§ **Task statement**: Go to the line below containing "Lemma groups_loop_spec names" and print exactly from there through the line containing "if bool_decide (Z.of_nat", both included. Print nothing else.

BEGIN Data for review

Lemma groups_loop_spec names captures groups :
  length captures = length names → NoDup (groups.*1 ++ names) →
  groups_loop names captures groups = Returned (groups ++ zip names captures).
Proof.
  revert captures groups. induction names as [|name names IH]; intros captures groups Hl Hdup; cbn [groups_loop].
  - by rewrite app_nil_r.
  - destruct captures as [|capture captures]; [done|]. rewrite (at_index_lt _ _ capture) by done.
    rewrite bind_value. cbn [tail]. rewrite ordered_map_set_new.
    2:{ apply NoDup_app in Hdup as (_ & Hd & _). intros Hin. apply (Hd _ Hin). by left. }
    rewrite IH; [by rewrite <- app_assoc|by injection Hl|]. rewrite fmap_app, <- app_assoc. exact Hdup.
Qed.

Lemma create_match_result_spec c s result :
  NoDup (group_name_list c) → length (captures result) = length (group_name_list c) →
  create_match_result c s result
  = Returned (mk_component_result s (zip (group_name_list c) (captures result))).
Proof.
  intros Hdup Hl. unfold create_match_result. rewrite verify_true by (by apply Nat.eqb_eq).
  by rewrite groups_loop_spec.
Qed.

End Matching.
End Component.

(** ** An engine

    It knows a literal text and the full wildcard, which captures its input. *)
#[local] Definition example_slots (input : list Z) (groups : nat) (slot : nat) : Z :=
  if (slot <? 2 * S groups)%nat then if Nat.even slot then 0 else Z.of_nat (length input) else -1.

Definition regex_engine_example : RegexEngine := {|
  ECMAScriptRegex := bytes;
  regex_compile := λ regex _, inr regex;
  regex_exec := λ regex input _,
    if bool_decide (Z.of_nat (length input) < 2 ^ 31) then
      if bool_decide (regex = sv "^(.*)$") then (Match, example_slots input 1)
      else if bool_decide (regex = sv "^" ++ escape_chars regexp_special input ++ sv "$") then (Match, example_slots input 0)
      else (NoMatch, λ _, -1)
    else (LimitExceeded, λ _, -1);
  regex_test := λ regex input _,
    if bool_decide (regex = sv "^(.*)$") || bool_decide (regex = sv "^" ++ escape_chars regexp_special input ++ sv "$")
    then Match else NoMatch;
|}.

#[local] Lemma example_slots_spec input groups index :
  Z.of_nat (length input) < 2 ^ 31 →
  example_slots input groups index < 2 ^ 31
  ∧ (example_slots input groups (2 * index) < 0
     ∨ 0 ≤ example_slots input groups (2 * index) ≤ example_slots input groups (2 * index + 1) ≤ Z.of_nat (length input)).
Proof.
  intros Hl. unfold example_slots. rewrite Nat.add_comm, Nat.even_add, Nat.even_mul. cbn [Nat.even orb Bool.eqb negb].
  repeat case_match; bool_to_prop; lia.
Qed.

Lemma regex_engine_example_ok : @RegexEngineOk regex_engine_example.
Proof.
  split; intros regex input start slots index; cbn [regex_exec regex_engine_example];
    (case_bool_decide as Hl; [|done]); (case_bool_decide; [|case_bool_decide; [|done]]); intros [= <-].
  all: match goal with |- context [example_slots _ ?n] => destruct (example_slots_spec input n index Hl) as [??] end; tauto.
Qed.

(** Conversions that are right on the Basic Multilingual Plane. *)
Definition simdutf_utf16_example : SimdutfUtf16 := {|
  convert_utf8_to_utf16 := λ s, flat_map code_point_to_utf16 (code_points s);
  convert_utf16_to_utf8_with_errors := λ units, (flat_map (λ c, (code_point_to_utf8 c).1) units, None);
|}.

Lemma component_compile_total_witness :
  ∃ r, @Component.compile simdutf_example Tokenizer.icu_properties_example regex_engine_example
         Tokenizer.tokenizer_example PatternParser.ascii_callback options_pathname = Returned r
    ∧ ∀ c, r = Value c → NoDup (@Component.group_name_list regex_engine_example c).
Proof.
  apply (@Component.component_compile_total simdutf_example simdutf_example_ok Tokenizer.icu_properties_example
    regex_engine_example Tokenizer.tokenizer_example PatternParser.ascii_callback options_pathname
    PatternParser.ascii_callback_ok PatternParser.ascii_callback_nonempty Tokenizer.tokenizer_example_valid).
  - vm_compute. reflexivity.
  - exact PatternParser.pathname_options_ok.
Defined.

END Data for review
BEGIN Data for review

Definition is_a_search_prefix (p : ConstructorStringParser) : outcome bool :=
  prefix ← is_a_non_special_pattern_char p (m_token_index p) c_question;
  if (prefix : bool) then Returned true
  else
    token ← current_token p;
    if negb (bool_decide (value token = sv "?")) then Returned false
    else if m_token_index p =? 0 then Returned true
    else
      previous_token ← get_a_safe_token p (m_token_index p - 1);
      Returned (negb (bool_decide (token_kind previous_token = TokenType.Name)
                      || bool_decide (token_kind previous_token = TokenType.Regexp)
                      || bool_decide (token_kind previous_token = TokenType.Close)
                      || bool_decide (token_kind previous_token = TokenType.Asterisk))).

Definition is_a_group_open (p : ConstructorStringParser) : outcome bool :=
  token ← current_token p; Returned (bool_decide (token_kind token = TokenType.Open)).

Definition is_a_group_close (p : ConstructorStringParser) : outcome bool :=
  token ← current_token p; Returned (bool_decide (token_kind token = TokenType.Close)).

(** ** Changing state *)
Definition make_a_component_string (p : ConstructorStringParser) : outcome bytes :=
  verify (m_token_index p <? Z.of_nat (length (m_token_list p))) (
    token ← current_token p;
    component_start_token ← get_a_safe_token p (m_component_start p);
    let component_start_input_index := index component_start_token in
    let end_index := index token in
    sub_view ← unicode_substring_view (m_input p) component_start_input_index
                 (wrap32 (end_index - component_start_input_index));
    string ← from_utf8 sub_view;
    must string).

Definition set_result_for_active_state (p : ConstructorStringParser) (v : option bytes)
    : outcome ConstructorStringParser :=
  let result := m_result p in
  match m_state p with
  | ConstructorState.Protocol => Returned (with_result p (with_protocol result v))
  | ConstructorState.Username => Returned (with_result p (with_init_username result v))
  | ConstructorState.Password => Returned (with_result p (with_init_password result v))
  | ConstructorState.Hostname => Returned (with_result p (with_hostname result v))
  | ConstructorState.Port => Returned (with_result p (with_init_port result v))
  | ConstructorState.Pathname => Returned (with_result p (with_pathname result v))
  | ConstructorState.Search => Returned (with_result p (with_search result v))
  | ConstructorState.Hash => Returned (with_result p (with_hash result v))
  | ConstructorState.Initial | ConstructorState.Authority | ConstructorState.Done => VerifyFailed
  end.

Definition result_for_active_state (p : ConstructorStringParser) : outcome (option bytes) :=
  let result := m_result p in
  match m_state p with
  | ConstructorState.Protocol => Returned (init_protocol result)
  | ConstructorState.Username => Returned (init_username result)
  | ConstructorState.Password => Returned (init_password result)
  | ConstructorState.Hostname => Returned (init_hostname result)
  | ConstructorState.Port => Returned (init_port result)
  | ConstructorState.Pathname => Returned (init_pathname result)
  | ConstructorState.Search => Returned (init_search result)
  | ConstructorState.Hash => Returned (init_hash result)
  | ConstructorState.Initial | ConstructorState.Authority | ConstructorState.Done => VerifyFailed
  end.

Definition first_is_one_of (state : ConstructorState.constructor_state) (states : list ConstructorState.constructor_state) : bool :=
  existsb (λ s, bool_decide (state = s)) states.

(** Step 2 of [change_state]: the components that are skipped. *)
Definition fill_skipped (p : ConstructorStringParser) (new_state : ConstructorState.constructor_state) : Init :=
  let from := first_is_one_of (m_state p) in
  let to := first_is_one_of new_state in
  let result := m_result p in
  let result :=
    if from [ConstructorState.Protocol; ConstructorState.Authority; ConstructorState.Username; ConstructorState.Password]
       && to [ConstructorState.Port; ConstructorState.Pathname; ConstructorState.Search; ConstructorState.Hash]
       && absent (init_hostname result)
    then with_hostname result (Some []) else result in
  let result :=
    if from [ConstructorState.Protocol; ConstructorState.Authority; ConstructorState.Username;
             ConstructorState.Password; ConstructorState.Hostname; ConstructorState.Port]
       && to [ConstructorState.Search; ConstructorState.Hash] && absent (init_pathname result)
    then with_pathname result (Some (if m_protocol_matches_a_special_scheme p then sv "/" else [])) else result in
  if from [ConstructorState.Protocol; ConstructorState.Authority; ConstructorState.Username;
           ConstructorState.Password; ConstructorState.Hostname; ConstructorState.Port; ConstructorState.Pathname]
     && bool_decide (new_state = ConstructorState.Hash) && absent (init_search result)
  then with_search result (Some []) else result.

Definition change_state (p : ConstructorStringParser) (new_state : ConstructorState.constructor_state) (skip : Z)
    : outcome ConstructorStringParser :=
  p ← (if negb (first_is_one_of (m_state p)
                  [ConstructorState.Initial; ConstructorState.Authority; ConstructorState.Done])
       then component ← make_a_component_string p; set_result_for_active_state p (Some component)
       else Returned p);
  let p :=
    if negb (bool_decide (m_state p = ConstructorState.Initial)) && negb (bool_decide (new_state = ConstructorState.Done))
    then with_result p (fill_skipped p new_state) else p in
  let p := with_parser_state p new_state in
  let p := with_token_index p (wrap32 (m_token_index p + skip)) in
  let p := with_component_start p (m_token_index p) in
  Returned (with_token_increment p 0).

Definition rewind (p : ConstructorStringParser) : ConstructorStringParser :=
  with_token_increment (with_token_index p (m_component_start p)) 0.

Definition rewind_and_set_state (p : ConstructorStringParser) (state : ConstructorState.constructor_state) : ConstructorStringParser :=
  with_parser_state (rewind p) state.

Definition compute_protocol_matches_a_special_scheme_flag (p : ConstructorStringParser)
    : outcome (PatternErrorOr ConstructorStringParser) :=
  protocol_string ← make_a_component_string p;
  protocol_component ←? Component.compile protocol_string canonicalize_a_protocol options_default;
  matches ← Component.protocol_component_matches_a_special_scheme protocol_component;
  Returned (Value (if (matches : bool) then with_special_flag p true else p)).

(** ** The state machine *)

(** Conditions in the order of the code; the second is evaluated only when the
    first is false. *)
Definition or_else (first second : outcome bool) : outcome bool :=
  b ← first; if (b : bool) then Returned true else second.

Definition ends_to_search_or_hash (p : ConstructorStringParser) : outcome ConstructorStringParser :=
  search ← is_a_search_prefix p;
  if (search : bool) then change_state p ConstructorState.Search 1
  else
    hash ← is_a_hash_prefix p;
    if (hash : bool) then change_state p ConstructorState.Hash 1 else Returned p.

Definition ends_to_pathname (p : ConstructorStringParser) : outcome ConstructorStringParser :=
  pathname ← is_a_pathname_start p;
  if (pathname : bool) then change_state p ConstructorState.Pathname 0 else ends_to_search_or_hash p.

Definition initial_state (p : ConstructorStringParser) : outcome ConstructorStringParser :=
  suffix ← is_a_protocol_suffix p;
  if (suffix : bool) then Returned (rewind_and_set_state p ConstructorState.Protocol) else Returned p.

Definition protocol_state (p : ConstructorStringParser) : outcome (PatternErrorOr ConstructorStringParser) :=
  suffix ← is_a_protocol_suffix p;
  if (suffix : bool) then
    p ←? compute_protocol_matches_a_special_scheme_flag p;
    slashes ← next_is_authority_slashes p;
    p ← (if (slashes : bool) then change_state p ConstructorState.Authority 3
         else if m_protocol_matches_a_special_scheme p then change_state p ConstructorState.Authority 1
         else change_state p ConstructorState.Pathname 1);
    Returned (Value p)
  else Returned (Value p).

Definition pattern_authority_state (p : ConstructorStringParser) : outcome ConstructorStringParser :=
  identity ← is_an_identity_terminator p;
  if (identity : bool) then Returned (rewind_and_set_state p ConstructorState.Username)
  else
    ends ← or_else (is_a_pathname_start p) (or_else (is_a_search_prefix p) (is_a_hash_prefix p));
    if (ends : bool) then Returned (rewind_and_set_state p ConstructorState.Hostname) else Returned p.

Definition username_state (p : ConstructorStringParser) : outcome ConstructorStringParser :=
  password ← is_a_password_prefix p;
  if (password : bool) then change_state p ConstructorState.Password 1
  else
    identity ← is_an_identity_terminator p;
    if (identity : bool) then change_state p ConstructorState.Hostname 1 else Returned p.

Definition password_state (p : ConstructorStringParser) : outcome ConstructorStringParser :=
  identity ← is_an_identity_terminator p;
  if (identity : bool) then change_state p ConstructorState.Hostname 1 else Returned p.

END Data for review

§ **Result for this exercise**:
Lemma groups_loop_spec names captures groups :
  length captures = length names → NoDup (groups.*1 ++ names) →
  groups_loop names captures groups = Returned (groups ++ zip names captures).
Proof.
  revert captures groups. induction names as [|name names IH]; intros captures groups Hl Hdup; cbn [groups_loop].
  - by rewrite app_nil_r.
  - destruct captures as [|capture captures]; [done|]. rewrite (at_index_lt _ _ capture) by done.
    rewrite bind_value. cbn [tail]. rewrite ordered_map_set_new.
    2:{ apply NoDup_app in Hdup as (_ & Hd & _). intros Hin. apply (Hd _ Hin). by left. }
    rewrite IH; [by rewrite <- app_assoc|by injection Hl|]. rewrite fmap_app, <- app_assoc. exact Hdup.
Qed.

Lemma create_match_result_spec c s result :
  NoDup (group_name_list c) → length (captures result) = length (group_name_list c) →
  create_match_result c s result
  = Returned (mk_component_result s (zip (group_name_list c) (captures result))).
Proof.
  intros Hdup Hl. unfold create_match_result. rewrite verify_true by (by apply Nat.eqb_eq).
  by rewrite groups_loop_spec.
Qed.

End Matching.
End Component.

(** ** An engine

    It knows a literal text and the full wildcard, which captures its input. *)
#[local] Definition example_slots (input : list Z) (groups : nat) (slot : nat) : Z :=
  if (slot <? 2 * S groups)%nat then if Nat.even slot then 0 else Z.of_nat (length input) else -1.

Definition regex_engine_example : RegexEngine := {|
  ECMAScriptRegex := bytes;
  regex_compile := λ regex _, inr regex;
  regex_exec := λ regex input _,
    if bool_decide (Z.of_nat (length input) < 2 ^ 31) then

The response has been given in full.